Among the lines below, restate word for word only those from the line with "From S2P Require Import Prelude ODict PyText PyRe Events" through the line with "Definition at_second (start", with both end lines kept.

Stored data
■ ■ ■ ■

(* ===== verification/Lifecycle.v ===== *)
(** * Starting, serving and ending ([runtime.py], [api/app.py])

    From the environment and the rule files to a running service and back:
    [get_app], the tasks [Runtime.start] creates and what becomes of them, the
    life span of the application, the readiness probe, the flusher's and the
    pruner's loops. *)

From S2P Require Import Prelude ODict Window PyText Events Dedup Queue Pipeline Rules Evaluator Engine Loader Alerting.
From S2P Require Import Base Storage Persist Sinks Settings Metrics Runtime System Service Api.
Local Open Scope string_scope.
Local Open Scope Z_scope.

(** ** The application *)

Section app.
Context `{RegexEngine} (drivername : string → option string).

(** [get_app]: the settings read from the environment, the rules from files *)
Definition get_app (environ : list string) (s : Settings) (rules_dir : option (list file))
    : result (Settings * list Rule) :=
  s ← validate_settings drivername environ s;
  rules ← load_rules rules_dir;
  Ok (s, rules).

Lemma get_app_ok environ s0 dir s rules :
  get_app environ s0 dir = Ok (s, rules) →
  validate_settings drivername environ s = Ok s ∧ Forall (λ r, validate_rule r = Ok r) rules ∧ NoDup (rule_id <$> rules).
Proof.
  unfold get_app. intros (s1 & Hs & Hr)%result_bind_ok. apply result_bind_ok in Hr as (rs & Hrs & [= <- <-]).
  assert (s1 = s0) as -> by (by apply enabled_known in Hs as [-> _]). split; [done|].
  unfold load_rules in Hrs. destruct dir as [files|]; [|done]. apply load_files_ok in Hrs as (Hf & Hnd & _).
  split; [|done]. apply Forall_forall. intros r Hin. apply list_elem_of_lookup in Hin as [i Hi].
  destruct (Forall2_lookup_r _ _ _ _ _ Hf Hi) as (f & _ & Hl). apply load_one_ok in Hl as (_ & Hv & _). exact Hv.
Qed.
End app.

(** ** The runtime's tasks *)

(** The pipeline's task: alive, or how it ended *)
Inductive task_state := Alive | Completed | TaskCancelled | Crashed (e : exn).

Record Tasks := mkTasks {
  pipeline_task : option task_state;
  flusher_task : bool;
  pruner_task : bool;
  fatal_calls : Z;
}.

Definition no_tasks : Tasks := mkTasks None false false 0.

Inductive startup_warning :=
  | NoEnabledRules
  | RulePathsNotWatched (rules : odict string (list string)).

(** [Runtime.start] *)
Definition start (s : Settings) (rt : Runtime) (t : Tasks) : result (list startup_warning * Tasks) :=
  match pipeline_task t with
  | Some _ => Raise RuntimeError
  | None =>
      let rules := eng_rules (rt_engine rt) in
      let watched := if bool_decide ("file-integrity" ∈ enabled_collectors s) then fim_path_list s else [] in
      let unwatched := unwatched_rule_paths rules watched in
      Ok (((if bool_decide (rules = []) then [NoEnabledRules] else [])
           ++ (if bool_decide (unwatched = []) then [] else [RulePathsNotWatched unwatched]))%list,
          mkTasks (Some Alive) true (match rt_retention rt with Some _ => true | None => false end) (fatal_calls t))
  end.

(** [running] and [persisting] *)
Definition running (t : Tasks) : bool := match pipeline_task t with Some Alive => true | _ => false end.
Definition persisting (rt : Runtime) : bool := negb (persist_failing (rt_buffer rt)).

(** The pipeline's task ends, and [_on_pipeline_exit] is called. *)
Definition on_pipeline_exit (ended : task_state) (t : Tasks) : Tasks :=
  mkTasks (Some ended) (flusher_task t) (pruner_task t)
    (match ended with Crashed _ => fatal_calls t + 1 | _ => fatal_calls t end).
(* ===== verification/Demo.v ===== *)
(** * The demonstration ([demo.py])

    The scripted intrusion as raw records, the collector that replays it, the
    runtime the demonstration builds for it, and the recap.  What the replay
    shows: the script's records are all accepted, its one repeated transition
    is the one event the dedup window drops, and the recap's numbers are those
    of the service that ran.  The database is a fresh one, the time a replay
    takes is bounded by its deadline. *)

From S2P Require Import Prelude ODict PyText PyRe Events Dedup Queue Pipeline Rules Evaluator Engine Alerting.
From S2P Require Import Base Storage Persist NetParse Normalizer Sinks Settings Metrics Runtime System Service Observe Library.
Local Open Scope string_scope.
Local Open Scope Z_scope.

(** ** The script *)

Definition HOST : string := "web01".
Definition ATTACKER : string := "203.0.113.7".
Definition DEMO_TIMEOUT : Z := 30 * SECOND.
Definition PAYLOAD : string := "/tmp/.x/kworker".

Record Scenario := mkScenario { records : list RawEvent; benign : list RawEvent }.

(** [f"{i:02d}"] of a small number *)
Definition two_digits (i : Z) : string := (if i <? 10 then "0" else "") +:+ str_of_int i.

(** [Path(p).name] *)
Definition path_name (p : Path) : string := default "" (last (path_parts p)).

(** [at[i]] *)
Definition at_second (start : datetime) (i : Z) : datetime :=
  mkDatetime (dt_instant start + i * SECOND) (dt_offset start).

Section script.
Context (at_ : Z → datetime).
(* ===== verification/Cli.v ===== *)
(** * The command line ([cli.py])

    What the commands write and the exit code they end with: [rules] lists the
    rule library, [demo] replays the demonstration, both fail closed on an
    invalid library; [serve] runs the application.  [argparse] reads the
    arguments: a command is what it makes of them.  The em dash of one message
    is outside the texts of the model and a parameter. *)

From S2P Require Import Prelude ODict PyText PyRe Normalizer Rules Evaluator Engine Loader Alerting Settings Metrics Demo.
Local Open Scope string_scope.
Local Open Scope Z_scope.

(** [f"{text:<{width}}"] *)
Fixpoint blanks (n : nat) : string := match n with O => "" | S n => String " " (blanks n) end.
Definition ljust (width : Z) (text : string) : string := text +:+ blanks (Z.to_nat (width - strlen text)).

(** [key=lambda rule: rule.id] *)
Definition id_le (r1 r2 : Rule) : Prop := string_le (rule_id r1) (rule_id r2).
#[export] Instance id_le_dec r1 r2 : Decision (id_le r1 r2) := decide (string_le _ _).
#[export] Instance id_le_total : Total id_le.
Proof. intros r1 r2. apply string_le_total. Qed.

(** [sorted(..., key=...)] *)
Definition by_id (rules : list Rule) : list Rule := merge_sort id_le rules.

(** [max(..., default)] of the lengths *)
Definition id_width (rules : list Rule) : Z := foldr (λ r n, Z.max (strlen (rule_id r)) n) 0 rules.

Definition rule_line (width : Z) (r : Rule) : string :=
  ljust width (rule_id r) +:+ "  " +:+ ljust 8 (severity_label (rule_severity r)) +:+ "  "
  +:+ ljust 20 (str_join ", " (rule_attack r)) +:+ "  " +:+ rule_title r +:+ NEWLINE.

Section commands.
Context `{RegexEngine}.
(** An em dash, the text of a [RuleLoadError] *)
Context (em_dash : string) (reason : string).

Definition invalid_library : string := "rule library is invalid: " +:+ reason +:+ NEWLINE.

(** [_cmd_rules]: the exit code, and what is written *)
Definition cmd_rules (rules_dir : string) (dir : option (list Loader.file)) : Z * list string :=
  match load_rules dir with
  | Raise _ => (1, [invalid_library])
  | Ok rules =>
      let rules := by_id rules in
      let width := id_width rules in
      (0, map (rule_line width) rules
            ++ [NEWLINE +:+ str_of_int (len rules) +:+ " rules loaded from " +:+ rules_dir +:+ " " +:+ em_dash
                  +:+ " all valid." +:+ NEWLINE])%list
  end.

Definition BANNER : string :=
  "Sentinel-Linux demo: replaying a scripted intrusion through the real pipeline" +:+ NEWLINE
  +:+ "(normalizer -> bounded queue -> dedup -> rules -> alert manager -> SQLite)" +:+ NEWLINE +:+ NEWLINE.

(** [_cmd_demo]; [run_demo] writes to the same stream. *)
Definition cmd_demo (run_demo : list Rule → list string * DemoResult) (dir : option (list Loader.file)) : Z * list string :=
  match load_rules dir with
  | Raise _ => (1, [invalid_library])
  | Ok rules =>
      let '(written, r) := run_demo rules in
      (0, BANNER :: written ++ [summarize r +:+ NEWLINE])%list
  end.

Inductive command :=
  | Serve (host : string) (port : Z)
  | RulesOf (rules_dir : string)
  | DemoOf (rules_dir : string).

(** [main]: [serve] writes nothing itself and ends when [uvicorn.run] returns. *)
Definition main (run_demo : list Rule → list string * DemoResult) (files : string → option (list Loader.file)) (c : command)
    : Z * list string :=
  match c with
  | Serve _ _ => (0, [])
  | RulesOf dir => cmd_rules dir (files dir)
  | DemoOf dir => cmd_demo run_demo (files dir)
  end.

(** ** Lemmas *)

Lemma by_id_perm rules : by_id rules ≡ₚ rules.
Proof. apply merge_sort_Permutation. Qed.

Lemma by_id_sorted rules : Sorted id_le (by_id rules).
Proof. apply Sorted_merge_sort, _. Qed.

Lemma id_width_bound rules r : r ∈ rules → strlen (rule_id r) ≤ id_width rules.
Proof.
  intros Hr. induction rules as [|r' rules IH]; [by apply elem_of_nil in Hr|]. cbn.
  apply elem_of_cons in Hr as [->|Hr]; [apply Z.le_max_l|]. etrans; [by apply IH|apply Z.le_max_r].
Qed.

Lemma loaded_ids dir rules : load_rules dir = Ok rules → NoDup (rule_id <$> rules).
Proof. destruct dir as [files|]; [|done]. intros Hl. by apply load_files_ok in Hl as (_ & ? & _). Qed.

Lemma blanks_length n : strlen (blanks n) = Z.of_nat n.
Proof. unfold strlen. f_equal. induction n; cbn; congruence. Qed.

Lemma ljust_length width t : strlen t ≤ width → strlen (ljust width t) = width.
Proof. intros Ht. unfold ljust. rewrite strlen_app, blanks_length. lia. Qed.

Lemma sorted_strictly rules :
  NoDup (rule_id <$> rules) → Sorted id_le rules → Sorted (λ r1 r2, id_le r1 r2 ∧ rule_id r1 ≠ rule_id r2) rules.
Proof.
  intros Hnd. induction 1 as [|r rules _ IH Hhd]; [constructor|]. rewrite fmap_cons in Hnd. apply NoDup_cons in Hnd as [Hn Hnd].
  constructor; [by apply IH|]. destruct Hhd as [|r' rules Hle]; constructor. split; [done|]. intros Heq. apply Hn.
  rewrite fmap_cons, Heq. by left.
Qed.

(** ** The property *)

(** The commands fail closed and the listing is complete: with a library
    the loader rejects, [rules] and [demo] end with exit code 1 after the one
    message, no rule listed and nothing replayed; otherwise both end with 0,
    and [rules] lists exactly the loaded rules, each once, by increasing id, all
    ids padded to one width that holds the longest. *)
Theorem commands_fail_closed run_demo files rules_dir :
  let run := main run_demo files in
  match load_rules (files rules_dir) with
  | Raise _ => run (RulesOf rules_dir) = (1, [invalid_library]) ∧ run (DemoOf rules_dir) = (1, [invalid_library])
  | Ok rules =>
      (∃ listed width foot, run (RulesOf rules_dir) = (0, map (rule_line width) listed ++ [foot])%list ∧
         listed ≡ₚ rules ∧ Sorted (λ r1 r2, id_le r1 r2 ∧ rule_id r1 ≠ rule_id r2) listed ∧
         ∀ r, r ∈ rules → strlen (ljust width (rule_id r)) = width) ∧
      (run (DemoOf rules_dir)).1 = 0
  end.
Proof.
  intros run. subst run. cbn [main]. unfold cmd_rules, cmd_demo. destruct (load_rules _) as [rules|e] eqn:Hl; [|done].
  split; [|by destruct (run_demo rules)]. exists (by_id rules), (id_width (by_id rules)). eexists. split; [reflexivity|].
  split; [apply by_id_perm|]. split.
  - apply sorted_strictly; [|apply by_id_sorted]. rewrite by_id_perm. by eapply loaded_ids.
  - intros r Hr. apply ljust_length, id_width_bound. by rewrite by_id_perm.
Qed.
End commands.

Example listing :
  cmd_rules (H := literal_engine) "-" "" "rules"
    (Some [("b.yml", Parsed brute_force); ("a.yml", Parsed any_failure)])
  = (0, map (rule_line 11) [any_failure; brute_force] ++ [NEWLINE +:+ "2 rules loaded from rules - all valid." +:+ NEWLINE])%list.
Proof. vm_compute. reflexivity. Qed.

■ ■ ■ ■

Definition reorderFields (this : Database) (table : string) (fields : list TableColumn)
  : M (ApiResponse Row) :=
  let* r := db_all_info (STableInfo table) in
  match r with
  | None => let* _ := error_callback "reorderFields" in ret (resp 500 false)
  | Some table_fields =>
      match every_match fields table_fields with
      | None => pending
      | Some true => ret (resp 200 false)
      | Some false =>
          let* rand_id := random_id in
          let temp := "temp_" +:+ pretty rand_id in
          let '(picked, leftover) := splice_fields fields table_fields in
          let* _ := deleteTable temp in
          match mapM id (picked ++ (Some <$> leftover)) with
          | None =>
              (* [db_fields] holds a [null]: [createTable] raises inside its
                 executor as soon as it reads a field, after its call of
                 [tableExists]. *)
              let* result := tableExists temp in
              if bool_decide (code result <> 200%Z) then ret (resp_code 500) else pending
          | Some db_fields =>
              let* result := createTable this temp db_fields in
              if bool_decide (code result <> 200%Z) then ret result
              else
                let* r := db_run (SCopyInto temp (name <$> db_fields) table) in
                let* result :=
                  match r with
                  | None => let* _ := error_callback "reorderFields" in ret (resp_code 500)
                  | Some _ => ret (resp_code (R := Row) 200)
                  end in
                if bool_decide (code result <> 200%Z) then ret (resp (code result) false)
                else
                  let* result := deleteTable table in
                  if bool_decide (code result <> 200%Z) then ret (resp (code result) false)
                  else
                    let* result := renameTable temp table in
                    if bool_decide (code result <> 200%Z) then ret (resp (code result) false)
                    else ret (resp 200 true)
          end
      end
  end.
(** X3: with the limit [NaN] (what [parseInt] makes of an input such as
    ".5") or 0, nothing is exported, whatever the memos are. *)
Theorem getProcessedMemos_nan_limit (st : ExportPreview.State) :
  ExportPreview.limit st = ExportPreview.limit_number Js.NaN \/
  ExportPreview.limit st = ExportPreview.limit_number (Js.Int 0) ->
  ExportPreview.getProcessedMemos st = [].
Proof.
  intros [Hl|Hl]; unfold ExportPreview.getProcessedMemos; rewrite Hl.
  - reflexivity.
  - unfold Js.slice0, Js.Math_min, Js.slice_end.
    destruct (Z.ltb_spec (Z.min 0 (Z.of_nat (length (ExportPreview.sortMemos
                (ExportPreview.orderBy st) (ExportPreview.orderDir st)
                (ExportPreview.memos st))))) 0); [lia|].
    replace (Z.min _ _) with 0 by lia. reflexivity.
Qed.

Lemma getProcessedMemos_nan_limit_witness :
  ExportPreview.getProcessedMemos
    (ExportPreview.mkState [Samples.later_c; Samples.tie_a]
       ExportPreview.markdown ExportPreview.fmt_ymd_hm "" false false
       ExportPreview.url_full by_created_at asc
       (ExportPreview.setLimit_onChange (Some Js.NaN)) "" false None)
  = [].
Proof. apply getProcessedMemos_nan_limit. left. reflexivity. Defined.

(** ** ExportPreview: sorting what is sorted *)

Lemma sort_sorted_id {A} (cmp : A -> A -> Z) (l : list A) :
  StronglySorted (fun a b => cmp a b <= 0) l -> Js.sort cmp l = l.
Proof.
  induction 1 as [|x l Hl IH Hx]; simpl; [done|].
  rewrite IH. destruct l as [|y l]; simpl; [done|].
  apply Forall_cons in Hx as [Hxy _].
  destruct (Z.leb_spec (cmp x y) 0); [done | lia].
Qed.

■ ■ ■ ■

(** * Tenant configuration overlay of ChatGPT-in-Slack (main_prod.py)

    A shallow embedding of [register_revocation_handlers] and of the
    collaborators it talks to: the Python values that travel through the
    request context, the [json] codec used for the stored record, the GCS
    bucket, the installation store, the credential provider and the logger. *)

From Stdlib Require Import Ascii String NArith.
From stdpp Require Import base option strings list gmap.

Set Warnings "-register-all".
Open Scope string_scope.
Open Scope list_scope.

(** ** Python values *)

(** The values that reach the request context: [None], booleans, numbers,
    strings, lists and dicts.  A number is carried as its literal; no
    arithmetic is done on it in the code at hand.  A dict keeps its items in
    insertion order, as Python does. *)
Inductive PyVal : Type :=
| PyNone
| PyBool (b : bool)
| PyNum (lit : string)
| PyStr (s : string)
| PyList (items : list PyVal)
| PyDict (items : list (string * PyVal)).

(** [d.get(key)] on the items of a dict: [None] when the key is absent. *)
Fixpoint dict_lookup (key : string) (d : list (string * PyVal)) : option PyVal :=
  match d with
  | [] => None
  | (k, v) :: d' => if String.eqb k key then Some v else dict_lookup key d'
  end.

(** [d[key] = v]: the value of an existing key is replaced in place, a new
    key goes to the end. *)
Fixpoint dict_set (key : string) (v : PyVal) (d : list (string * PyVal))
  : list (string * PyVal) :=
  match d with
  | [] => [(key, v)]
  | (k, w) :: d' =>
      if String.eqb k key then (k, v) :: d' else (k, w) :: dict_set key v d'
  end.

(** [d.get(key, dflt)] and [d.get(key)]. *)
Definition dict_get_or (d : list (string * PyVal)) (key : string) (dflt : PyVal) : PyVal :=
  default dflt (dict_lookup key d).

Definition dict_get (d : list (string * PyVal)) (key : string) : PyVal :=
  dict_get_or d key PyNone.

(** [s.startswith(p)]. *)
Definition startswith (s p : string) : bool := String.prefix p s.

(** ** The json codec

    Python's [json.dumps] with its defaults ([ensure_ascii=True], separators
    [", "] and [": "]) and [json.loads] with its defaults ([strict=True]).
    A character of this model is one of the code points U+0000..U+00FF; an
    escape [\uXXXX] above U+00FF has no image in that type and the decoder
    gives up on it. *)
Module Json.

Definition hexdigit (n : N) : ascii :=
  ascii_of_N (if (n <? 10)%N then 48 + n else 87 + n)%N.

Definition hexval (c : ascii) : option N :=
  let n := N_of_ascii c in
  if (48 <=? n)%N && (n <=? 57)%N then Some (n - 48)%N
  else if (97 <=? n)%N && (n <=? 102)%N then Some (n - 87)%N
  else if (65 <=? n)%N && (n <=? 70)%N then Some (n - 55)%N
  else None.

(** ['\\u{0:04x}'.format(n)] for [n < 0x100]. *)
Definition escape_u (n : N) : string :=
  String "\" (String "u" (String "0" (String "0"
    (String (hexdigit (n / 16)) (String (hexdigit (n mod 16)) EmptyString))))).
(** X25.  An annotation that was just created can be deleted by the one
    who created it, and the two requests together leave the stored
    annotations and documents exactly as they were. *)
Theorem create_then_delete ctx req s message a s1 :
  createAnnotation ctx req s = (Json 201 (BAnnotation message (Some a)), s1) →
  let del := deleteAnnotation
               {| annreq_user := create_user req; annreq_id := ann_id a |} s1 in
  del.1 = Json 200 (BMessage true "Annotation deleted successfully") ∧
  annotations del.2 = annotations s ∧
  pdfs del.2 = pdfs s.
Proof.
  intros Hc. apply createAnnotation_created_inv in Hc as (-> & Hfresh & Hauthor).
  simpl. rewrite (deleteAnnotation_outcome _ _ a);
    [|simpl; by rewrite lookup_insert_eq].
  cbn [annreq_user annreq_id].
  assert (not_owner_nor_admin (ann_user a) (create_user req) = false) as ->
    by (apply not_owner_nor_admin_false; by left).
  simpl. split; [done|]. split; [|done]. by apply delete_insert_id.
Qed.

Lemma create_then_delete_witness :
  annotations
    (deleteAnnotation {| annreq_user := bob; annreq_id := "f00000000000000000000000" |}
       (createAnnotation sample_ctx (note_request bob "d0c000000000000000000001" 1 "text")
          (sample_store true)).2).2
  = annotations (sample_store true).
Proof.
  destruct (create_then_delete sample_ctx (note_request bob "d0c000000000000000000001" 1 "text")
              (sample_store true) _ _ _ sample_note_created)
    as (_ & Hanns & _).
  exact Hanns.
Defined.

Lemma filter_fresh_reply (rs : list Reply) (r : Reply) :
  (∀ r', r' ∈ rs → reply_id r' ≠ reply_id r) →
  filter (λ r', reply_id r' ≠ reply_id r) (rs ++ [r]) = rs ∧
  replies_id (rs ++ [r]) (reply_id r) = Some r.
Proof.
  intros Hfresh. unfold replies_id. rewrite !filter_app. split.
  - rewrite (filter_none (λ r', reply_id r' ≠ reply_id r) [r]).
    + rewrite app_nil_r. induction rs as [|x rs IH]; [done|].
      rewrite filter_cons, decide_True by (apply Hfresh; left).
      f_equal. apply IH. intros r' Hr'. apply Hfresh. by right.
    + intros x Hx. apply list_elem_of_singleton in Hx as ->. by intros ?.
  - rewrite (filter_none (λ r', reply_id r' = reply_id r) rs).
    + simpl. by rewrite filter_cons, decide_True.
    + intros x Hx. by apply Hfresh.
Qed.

■ ■ ■ ■

## ANSWER SPACE
From S2P Require Import Prelude ODict PyText PyRe Events Dedup Queue Pipeline Rules Evaluator Engine Alerting.
From S2P Require Import Base Storage Persist NetParse Normalizer Sinks Settings Metrics Runtime System Service Observe Library.
Local Open Scope string_scope.
Local Open Scope Z_scope.

(** ** The script *)

Definition HOST : string := "web01".
Definition ATTACKER : string := "203.0.113.7".
Definition DEMO_TIMEOUT : Z := 30 * SECOND.
Definition PAYLOAD : string := "/tmp/.x/kworker".

Record Scenario := mkScenario { records : list RawEvent; benign : list RawEvent }.

(** [f"{i:02d}"] of a small number *)
Definition two_digits (i : Z) : string := (if i <? 10 then "0" else "") +:+ str_of_int i.

(** [Path(p).name] *)
Definition path_name (p : Path) : string := default "" (last (path_parts p)).

(** [at[i]] *)
Definition at_second (start : datetime) (i : Z) : datetime :=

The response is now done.